Advanced Television

Forecast: Content creators to move beyond the smartphone

April 9, 2026

Research from Futuresource Consulting maps the global video creator population, their equipment decisions and the upgrade opportunity.

The global online video content creator population reached 246 million in 2025 and is on track to grow to 267 million by 2030. That’s according to Futuresource Consulting’s Online Video Content Creator report, but the headline population growth tells only part of the story. The more commercially significant finding is how creators are using their equipment, and what they are increasingly willing to spend.

The report is based on a nationally representative survey of more than 16,000 people across the eight major markets of the UK, the US, Germany, France, Spain, Brazil, China and India.

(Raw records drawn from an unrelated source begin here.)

Lemma inv_copy s w i p t remaining truncated : logs_inv s w → lw_pumps w !! i = Some p → pu_state p = Copying remaining truncated →
  logs_inv s (mkWorld (copy_turn t remaining truncated p (lw_root w)).2 (<[i := (copy_turn t remaining truncated p (lw_root w)).1]> (lw_pumps w))).
Proof.
  intros Hi Hp Hst. assert (active p = true) as Ha by (unfold active; by rewrite Hst). destruct (li_pump s w Hi i p Hp) as [Hs _].
  unfold copy_turn. set (n := zlen (tn_data t)). set (keep := Z.min n remaining). set (kept := take (Z.to_nat keep) (tn_data t)).
  assert (∀ content, pump_phase p content → zlen content + zlen kept ≤ pu_limit p) as Hroom.
  { intros content Hph. destruct (phase_advance p (tn_data t) remaining truncated content Hph Hst) as (A1 & A2 & _). pose proof (zlen_take (Z.to_nat keep) (tn_data t)) as Hk. fold kept in Hk.
    assert (keep ≤ remaining) by (unfold keep; lia). lia. }
  destruct (if 0 <? keep then tn_write t else None) as [written|].
  { destruct (append_pump (take written kept) p (lw_root w)) as [p1 r1] eqn:Hw. cbn [fst snd].
    apply (inv_wrote s w i p (take written kept) p1 r1); [done..|by left|done|done|done|done|]. intros content _ Hph. split; [|done].
    specialize (Hroom content Hph). unfold zlen in *. rewrite length_take. lia. }
  set (data := if 0 <? keep then kept else []).
  destruct (if 0 <? keep then append_pump kept p (lw_root w) else (p, lw_root w)) as [p1 r1] eqn:Hw.
  assert (append_pump data p (lw_root w) = (p1, r1) ∨ data = [] ∧ (p1, r1) = (p, lw_root w)) as Hw' by (unfold data; destruct (0 <? keep); auto).
  assert (pu_start p1 = pu_start p ∧ pu_got p1 = pu_got p ∧ pu_limit p1 = pu_limit p) as (P1 & P2 & P3).
  { destruct (0 <? keep); [|by injection Hw as <- <-]. unfold append_pump in Hw. destruct (pu_unlinked p); by injection Hw as <- <-. }
  assert (∀ tr, tr = (if (keep <? n) && negb truncated then true else truncated) →
    logs_inv s (mkWorld r1 (<[i := end_turn t (if 0 <? keep then remaining - keep else remaining) tr p1]> (lw_pumps w)))) as Hend.
  { intros tr Htr. destruct (end_turn_same t (if 0 <? keep then remaining - keep else remaining) tr p1) as (E1 & E2 & E3 & E4).
    apply (inv_wrote s w i p data p1 r1); [done..|]. intros content _ Hph.
    destruct (phase_advance p (tn_data t) remaining truncated content Hph Hst) as (A1 & A2 & A3 & A4 & A5 & A6).
    assert (data = take (Z.to_nat keep) (tn_data t)) as Hdata. { unfold data. destruct (Z.ltb_spec 0 keep); [done|]. by assert (Z.to_nat keep = 0%nat) as -> by lia. }
    assert ((if 0 <? keep then remaining - keep else remaining) = remaining - keep) as ->. { unfold keep in *. destruct (Z.ltb_spec 0 (Z.min n remaining)); unfold n, zlen in *; lia. }
    rewrite Hdata. split; [by apply Hroom|]. apply end_turn_phase; rewrite ?P1 ?P2 ?P3; [done| |done|].
    - rewrite -A4. unfold copied. cbn. by rewrite P1 P3.
    - rewrite Htr A6. unfold overflowed. cbn. by rewrite P1 P3. }
  assert (∀ e, logs_inv s (mkWorld r1 (<[i := set_pump p1 (Finished (Some e)) (pu_got p)]> (lw_pumps w)))) as Hfail.
  { intros e. apply (inv_wrote s w i p data p1 r1); [done..|]. intros content _ Hph. split; [|done]. specialize (Hroom content Hph).
    unfold data. destruct (0 <? keep); [done|]. unfold zlen in *. cbn. lia. }
  assert (∀ q, logs_inv s (mkWorld r1 (<[i := q]> (lw_pumps w))) → logs_inv s (mkWorld (write_marker p r1) (<[i := q]> (lw_pumps w)))) as Hmark.
  { intros q Hq. rewrite write_marker_folder. apply (inv_at_folder s (mkWorld r1 (<[i := q]> (lw_pumps w)))); [done|]. intros files. by apply keeps_marker. }
  destruct ((keep <? n) && negb truncated) eqn:Hov; [|by apply Hend].
  destruct (tn_marker t) as [[]|]; destruct (folder_there r1 (pu_dir p)); cbn [fst snd]; auto.
Qed.

Lemma create_file_folder dir name r : create_file dir name r = at_folder (fun files => <[name := default [] (files !! name)]> files) dir r.
Proof. done. Qed.

Lemma inv_create s w dir stream : logs_inv s w → is_stream stream = true → logs_inv s (mkWorld (create_file dir stream (lw_root w)) (lw_pumps w)).
Proof. intros Hi Hst. rewrite create_file_folder. apply inv_at_folder; [done|]. intros files. by apply keeps_create. Qed.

It combines primary consumer research with detailed creator population sizing, five-year forecasts, device-level brand analysis, and creator profiles segmented by both content type and video acquisition device.

Smartphone dominates, but present upgrade opportunities 

“Smartphones remain the primary video acquisition device for the vast majority of creators,” commented Helen Matthews, Senior Market Analyst at Futuresource Consulting. “But the number of users progressing towards dedicated hardware is growing at a significant rate. The closest dedicated alternative, vlogging cameras, falls far behind smartphones in our survey, underscoring how wide the gap remains, and how much runway exists for manufacturers to capture spend. And although smartphones present almost no barrier to entry for online content creation, they have physical limitations. As creators grow in ambition and production volume, the penalty for weak capture becomes more visible. That’s where the opportunity for dedicated camera products lies.”

The rise of dedicated equipment and new creator segments 

According to the Futuresource research, of the 246 million video creators worldwide, a significant portion already own video accessories or dedicated hardware beyond a smartphone. Futuresource forecasts this group will grow at a CAGR of +4 per cent by 2030. Critically, nearly half of all online content creators report having considered purchasing new equipment in the past 12 months, providing a clear signal of near-term commercial intent.

The report identifies three distinct creator segments, namely hobbyists, aspirational and professionals, each with materially different equipment needs, spending behaviours and upgrade drivers.

Together, aspirational and professional creators occupy around 35 per cent of the total creator population in 2025, rising to approximately 38 per cent by 2030. These are the groups presenting the most immediate and sustained commercial opportunity for camera and accessory manufacturers.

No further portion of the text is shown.